• WHAT TO DO: Give the number of lines in the listing that contain the word "exists", and nothing besides.

• SOURCE MATERIAL:
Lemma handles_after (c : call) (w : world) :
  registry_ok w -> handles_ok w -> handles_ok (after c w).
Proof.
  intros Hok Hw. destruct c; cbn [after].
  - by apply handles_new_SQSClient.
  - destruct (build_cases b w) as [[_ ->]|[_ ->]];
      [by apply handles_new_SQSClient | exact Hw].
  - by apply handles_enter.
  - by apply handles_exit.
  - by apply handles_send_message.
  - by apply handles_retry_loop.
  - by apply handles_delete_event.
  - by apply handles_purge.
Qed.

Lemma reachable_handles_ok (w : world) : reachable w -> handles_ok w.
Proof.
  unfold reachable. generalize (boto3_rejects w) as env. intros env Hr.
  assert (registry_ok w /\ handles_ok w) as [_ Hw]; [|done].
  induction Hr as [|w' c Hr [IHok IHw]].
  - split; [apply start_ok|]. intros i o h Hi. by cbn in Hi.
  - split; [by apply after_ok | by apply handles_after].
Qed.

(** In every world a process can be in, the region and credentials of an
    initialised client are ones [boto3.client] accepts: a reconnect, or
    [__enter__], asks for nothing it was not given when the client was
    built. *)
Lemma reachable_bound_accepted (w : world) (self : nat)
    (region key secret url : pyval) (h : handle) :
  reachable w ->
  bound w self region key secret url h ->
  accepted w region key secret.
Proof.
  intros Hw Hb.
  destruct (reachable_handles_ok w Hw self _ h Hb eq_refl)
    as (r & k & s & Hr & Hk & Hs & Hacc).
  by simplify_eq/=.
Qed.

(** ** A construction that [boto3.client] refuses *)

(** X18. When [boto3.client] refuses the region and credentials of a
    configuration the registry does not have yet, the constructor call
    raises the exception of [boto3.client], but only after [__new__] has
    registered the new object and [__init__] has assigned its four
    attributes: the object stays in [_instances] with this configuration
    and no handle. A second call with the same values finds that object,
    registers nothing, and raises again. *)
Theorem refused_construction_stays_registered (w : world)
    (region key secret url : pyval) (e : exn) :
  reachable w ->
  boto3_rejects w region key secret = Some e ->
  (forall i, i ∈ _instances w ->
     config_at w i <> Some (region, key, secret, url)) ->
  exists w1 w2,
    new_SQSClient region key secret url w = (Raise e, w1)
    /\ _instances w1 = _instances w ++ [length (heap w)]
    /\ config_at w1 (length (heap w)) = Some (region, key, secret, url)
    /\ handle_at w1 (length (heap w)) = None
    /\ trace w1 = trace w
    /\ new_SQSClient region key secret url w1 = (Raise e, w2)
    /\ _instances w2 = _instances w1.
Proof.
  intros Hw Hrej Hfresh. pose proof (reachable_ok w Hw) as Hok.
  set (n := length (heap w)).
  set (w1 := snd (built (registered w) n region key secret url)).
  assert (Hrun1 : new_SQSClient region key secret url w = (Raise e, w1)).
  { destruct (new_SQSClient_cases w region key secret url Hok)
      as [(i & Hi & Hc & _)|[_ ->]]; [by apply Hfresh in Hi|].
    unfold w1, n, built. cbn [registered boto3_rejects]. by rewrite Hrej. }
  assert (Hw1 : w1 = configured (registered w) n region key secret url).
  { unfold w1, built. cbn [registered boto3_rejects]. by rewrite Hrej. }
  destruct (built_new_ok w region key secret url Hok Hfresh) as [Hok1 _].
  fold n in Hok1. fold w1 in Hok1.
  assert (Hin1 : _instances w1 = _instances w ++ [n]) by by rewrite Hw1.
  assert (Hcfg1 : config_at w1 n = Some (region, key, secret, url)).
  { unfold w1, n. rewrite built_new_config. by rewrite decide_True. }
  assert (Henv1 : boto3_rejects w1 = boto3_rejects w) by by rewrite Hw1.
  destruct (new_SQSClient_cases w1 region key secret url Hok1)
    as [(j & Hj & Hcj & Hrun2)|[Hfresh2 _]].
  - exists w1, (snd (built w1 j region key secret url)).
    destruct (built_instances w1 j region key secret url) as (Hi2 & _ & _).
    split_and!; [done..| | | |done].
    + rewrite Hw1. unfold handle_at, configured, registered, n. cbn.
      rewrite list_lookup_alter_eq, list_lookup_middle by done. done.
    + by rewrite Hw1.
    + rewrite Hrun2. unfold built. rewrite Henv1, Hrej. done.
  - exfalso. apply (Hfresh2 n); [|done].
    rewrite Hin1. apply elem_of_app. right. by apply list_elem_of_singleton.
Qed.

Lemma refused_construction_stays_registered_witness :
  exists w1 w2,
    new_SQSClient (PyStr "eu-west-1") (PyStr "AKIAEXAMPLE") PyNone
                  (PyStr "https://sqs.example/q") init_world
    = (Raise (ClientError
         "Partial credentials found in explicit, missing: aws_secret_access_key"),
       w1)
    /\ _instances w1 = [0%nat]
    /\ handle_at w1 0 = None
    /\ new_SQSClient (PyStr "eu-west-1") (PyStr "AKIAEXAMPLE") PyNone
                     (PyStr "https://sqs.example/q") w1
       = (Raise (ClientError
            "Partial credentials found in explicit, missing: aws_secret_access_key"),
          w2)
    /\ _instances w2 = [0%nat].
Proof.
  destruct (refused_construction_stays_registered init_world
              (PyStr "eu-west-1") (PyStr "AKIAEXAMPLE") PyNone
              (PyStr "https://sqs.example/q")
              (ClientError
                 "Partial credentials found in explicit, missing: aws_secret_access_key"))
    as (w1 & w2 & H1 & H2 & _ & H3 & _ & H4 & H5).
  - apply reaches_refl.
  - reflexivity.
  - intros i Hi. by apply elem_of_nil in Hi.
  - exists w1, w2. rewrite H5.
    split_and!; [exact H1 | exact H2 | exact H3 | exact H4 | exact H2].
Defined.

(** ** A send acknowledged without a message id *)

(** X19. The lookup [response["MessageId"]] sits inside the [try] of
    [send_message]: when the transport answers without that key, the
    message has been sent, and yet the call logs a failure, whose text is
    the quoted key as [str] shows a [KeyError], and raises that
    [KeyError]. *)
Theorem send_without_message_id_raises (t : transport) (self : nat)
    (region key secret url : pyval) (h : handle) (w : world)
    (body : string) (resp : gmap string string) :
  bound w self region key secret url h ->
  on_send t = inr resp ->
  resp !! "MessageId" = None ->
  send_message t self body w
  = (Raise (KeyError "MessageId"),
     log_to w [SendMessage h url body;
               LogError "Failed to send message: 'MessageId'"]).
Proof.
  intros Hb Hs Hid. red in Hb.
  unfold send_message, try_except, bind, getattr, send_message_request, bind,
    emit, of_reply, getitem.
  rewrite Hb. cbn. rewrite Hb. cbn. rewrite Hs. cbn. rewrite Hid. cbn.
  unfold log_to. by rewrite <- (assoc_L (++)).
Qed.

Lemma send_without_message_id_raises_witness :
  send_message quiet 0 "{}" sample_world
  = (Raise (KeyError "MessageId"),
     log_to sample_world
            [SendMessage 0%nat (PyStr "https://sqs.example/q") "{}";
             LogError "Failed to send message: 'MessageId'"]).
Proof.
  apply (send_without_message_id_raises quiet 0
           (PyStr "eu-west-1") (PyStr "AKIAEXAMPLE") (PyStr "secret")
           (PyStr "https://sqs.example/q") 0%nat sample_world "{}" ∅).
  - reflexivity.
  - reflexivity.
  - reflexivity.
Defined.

• RESULT: 4